▸ HOW TO COMPLETE THIS TASK: Among the entries below, find the line with "rewrite Hst, Hs.", then quote it and each following line up to and including the line with "0 <= tm_sec", and nothing else.

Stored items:
*** Block opens ***

(** [parse_uint32] reads a printed 32-bit number and refuses a larger one. *)
Lemma parse_uint32_text n v :
  0 <= n < 10 ^ 20 ->
  parse_uint32 (dec n) v
  = if n <=? 4294967295 then (0, n) else if n <=? 18446744073709551615 then (-3, v) else (-2, v).
Proof.
  intros Hn. pose proof (dec_nonempty n) as Hne. pose proof (dec_digits n ltac:(lia)) as Hd.
  pose proof (scan_dec n [] Hn eq_refl) as Hs. rewrite app_nil_r in Hs.
  unfold parse_uint32, strtoul10. destruct (dec n) as [|c r] eqn:E; [done|]. apply Forall_inv in Hd.
  destruct (isdigit_starts c r Hd) as [Hst Hsp]. rewrite drop_while_head by done. unfold scan_sign.
  assert ((c =? 45) = false /\ (c =? 43) = false) as [-> ->] by (unfold isdigit in Hd; lia).
  rewrite Hst, Hs. destruct (Z.ltb_spec 18446744073709551615 n).
  - destruct (Z.leb_spec n 4294967295); [lia|]. by destruct (Z.leb_spec n 18446744073709551615); [lia|].
  - rewrite (bool_decide_eq_false_2 ([] = c :: r)), (bool_decide_eq_true_2 (@nil Z = [])) by done. cbn [orb negb].
    destruct (Z.ltb_spec 4294967295 n), (Z.leb_spec n 4294967295); try lia; [|done].
    by destruct (Z.leb_spec n 18446744073709551615); [|lia].
Qed.

(** ** Times *)

Section Times_spec.
Context (localtime : Z -> option tm) (mktime : tm -> Z).

(** The ranges of a broken-down time, years before 1900 and after 2^31 left out. *)
Definition tm_ok (t : tm) : Prop :=
  0 <= tm_sec t <= 60 /\ 0 <= tm_min t <= 59 /\ 0 <= tm_hour t <= 23 /\ 1 <= tm_mday t <= 31
  /\ 0 <= tm_mon t <= 11 /\ 0 <= tm_wday t <= 6 /\ 0 <= tm_year t <= 8099.

(** [mktime] undoes [localtime] for the time. *)
Definition time_ok (timestamp : Z) : Prop :=
  exists t, localtime timestamp = Some t /\ tm_ok t
    /\ mktime (Tm (tm_sec t) (tm_min t) (tm_hour t) (tm_mday t) (tm_mon t) (tm_year t) 0) = timestamp.

Lemma length_dec_loop fuel : forall n s, (length (dec_loop fuel n s) <= fuel + length s)%nat.
Proof.
  induction fuel as [|fuel IH]; intros n s; [done|]. cbn [dec_loop]. destruct (n <? 10); [simpl; lia|].
  etransitivity; [apply IH|]. simpl. lia.
Qed.

Lemma length_format_2 n : 0 <= n < 100 -> length (format_d 2 n) = 2%nat.
Proof.
  intros H. unfold format_d. destruct (Z.ltb_spec n 0); [lia|].
  unfold dec. cbn [dec_loop]. destruct (Z.ltb_spec n 10); [done|].
  cbn [dec_loop]. destruct (Z.ltb_spec (n / 10) 10); [done|].
  assert (n / 10 < 10) by (apply Z.div_lt_upper_bound; lia). lia.
Qed.

Lemma scan_d_space s : scan_d (32 :: s) = scan_d s.
Proof. done. Qed.

(** The text is not cut. *)
Lemma format_lease_time_eq t tm :
  localtime t = Some tm -> tm_ok tm ->
  format_lease_time localtime t 64
  = format_d 0 (tm_wday tm) ++ [32] ++ format_d 4 (tm_year tm + 1900) ++ [47]
    ++ format_d 2 (tm_mon tm + 1) ++ [47] ++ format_d 2 (tm_mday tm) ++ [32]
    ++ format_d 2 (tm_hour tm) ++ [58] ++ format_d 2 (tm_min tm) ++ [58] ++ format_d 2 (tm_sec tm).
Proof.
  intros Hl (Hs & Hm & Hh & Hd & Hmon & Hw & Hy). unfold format_lease_time. rewrite Hl. apply take_ge.
  rewrite !length_app, !length_format_2 by lia.
  assert (length (format_d 0 (tm_wday tm)) <= 20)%nat.
  { unfold format_d. destruct (Z.ltb_spec (tm_wday tm) 0); [lia|]. cbn [Nat.sub replicate app].
    apply (length_dec_loop 20 _ []). }
  assert (length (format_d 4 (tm_year tm + 1900)) <= 24)%nat.
  { unfold format_d. destruct (Z.ltb_spec (tm_year tm + 1900) 0); [lia|]. rewrite length_app, length_replicate.
    pose proof (length_dec_loop 20 (tm_year tm + 1900) []). fold (dec (tm_year tm + 1900)) in *.
    cbn [length] in *. lia. }
  cbn [length]. lia.
Qed.

(** A lease time survives its text. *)
Lemma lease_time_text t :
  time_ok t -> parse_lease_time mktime (format_lease_time localtime t 64) = t.
Proof.
  intros (tm & Hl & Hok & Hmk). rewrite (format_lease_time_eq _ _ Hl Hok).
  destruct Hok as (Hs & Hm & Hh & Hd & Hmon & Hw & Hy). unfold parse_lease_time, scan_time. cbn [app].
  rewrite scan_d_format by (done || lia). cbn [mbind option_bind].
  rewrite scan_d_space, scan_d_format by (done || lia). cbn [mbind option_bind].
  do 2 (rewrite scan_char_hit; cbn [mbind option_bind]; rewrite scan_d_format by (done || lia); cbn [mbind option_bind]).
  rewrite scan_d_space, scan_d_format by (done || lia). cbn [mbind option_bind].
  rewrite scan_char_hit; cbn [mbind option_bind]; rewrite scan_d_format by (done || lia); cbn [mbind option_bind].
  rewrite scan_char_hit, <- (app_nil_r (format_d 2 (tm_sec tm))); cbn [mbind option_bind].
  rewrite scan_d_format by (done || lia).
  cbn [mbind option_bind tm_sec tm_min tm_hour tm_mday tm_mon tm_year].
  rewrite Z.add_simpl_r, Z.add_simpl_r. exact Hmk.
Qed.

Lemma format_d_digits w n : 0 <= n -> Forall (fun c => isdigit c = true) (format_d w n).
Proof.
  intros H. unfold format_d. destruct (Z.ltb_spec n 0); [lia|]. apply Forall_app.
  split; [by apply Forall_replicate|by apply dec_digits].
Qed.

Lemma format_d_nonempty w n : 0 <= n -> format_d w n <> [].
Proof.
  intros H. unfold format_d. destruct (Z.ltb_spec n 0); [lia|]. intros [_ E]%app_eq_nil. by apply (dec_nonempty n).
Qed.

Definition time_char (c : Z) : Prop := isdigit c = true \/ c = 32 \/ c = 47 \/ c = 58.

(** The shape of the text. *)
Lemma time_text_shape t :
  time_ok t ->
  exists c s d, format_lease_time localtime t 64 = c :: s ++ [d]
    /\ isdigit c = true /\ isdigit d = true /\ Forall time_char (c :: s ++ [d])
    /\ (length (c :: s ++ [d]) <= 63)%nat.
Proof.
  intros (tm & Hl & Hok & _).
  assert (length (format_lease_time localtime t 64) <= 63)%nat as Hlen.
  { unfold format_lease_time. rewrite Hl, length_take. lia. }
  pose proof (format_lease_time_eq _ _ Hl Hok) as E. destruct Hok as (Hs & Hm & Hh & Hd & Hmon & Hw & Hy).
  assert (Forall time_char (format_lease_time localtime t 64)) as Hf.
  { rewrite E. repeat (apply Forall_app; split); try (repeat constructor; unfold time_char; tauto);
      (eapply Forall_impl; [apply format_d_digits; lia|intros x Hx; by left]). }
  destruct (format_d 0 (tm_wday tm)) as [|c s1] eqn:E1; [by destruct (format_d_nonempty 0 (tm_wday tm) ltac:(lia))|].
  destruct (exists_last (format_d_nonempty 2 (tm_sec tm) ltac:(lia))) as (s2 & d & E2).
  exists c, (s1 ++ [32] ++ format_d 4 (tm_year tm + 1900) ++ [47]
    ++ format_d 2 (tm_mon tm + 1) ++ [47] ++ format_d 2 (tm_mday tm) ++ [32]
    ++ format_d 2 (tm_hour tm) ++ [58] ++ format_d 2 (tm_min tm) ++ [58] ++ s2), d.
  match goal with |- _ = ?x /\ _ => assert (format_lease_time localtime t 64 = x) as E3 end.
  { rewrite E, E2. repeat (rewrite <- app_assoc; cbn [app]). done. }
  rewrite <- E3. split_and!; try done.
  - pose proof (format_d_digits 0 (tm_wday tm) ltac:(lia)) as H. rewrite E1 in H. by apply Forall_inv in H.
  - pose proof (format_d_digits 2 (tm_sec tm) ltac:(lia)) as H. rewrite E2 in H.
    apply Forall_app in H as [_ H]. by apply Forall_inv in H.
Qed.

End Times_spec.

(** ** Text the two files of the server share *)

(** A decidable proposition without variables. *)
Ltac closed_prop := refine (bool_decide_eq_true_1 _ _); reflexivity.

Definition quoted (s : cstr) : cstr := 34 :: s ++ [34].

(** A line that is printed on a condition. *)
Definition if_line (b : bool) (l : cstr) : list cstr := if b then [l] else [].

(** Characters that keep a line in one piece. *)
Definition text (s : cstr) : Prop := Forall (fun c => c <> 0 /\ c <> 10) s.

(** A string the file can hold: no terminator, newline or semicolon, and room for it. *)
Definition string_ok (cap : nat) (s : string) : Prop :=
  text (lit s) /\ (59 ∉ lit s) /\ (String.length s < cap)%nat.

Lemma trim_ends pre c s d :
  Forall (fun x => isspace x = true) pre -> isspace c = false -> isspace d = false ->
  trim (pre ++ (c :: s ++ [d]) ++ [10]) = c :: s ++ [d].
Proof.
  intros Hp Hc Hd. unfold trim.
  assert (drop_while isspace (pre ++ (c :: s ++ [d]) ++ [10]) = (c :: s ++ [d]) ++ [10]) as ->.
  { cbn [app]. by rewrite drop_while_app. }
  pose proof (trim_field c s d Hc Hd) as H.
  change (drop_while isspace (9 :: (c :: s ++ [d]) ++ [10])) with (drop_while isspace ((c :: s ++ [d]) ++ [10])) in H.
  rewrite <- H at 2. cbn [app]. by rewrite drop_while_head by done.
Qed.

Lemma trim_id c s d : isspace c = false -> isspace d = false -> trim (c :: s ++ [d]) = c :: s ++ [d].
Proof.
  intros Hc Hd. unfold trim. rewrite drop_while_head by done. apply (drop_while_end_snoc _ (c :: s)). done.
Qed.

Lemma strncpy_fits cap s : (String.length s < cap)%nat -> strncpy_field cap s = s.
Proof.
  intros H. unfold strncpy_field. assert (exists k, cap - 1 = String.length s + k)%nat as [k ->] by (exists (cap - 1 - String.length s)%nat; lia).
  clear. induction s as [|c s IH]; [by destruct k|]. cbn [String.length Nat.add String.substring]. by rewrite IH.
Qed.

Lemma remove_quotes_quoted s : remove_quotes (quoted s) = s.
Proof.
  unfold remove_quotes, quoted. change (34 =? 34) with true. cbv iota zeta. rewrite length_app. cbn [length].
  rewrite bool_decide_eq_true_2 by lia. unfold byte_at. rewrite Nat.add_1_r. cbn [Nat.sub]. rewrite Nat.sub_0_r.
  rewrite app_nth2, Nat.sub_diag by lia. cbn [nth]. cbn [Z.eqb Pos.eqb andb]. by rewrite take_app_length.
Qed.

Lemma quoted_text s : text s -> text (quoted s).
Proof. intros H. constructor; [done|]. apply Forall_app. split; [done|by repeat constructor]. Qed.

Lemma key_text k value : text (lit k) -> text value -> text (lit k ++ 32 :: value).
Proof. intros Hk Hv. apply Forall_app. split; [done|]. by constructor. Qed.

Lemma digits_text s : Forall (fun c => isdigit c = true) s -> text s.
Proof. intros H. eapply Forall_impl; [exact H|]. intros c. unfold isdigit. cbv beta. lia. Qed.

Lemma length_lit s : length (lit s) = String.length s.
Proof. unfold lit. rewrite length_fmap. induction s as [|c s IH]; [done|]. simpl. by rewrite IH. Qed.

(** What [inet_ntop] and [inet_pton] do with an address. *)
Definition ip_ok (inet_pton4 : cstr -> option Z) (inet_ntop4 : Z -> cstr) (a : Z) : Prop :=
  inet_pton4 (inet_ntop4 a) = Some a /\ inet_ntop4 a <> []
  /\ Forall (fun c => isdigit c = true \/ c = 46) (inet_ntop4 a) /\ (length (inet_ntop4 a) <= 15)%nat.

(** ** A concrete text of addresses

    The dotted form of the four bytes, as [inet_ntop] prints it, and its reading. *)

Definition dotted_ntop (a : Z) : cstr :=
  dec (a mod 256) ++ 46 :: dec (a / 256 mod 256) ++ 46 :: dec (a / 65536 mod 256) ++ 46 :: dec (a / 16777216 mod 256).

Definition dotted_pton (s : cstr) : option Z :=
  '(a, s) ← scan_d s; s ← scan_char 46 s;
  '(b, s) ← scan_d s; s ← scan_char 46 s;
  '(c, s) ← scan_d s; s ← scan_char 46 s;
  '(d, s) ← scan_d s;
  Some (a + 256 * b + 65536 * c + 16777216 * d).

*** Block closes ***

▸ RESPONSE TO THIS EXERCISE:
  rewrite Hst, Hs. destruct (Z.ltb_spec 18446744073709551615 n).
  - destruct (Z.leb_spec n 4294967295); [lia|]. by destruct (Z.leb_spec n 18446744073709551615); [lia|].
  - rewrite (bool_decide_eq_false_2 ([] = c :: r)), (bool_decide_eq_true_2 (@nil Z = [])) by done. cbn [orb negb].
    destruct (Z.ltb_spec 4294967295 n), (Z.leb_spec n 4294967295); try lia; [|done].
    by destruct (Z.leb_spec n 18446744073709551615); [|lia].
Qed.

(** ** Times *)

Section Times_spec.
Context (localtime : Z -> option tm) (mktime : tm -> Z).

(** The ranges of a broken-down time, years before 1900 and after 2^31 left out. *)
Definition tm_ok (t : tm) : Prop :=
  0 <= tm_sec t <= 60 /\ 0 <= tm_min t <= 59 /\ 0 <= tm_hour t <= 23 /\ 1 <= tm_mday t <= 31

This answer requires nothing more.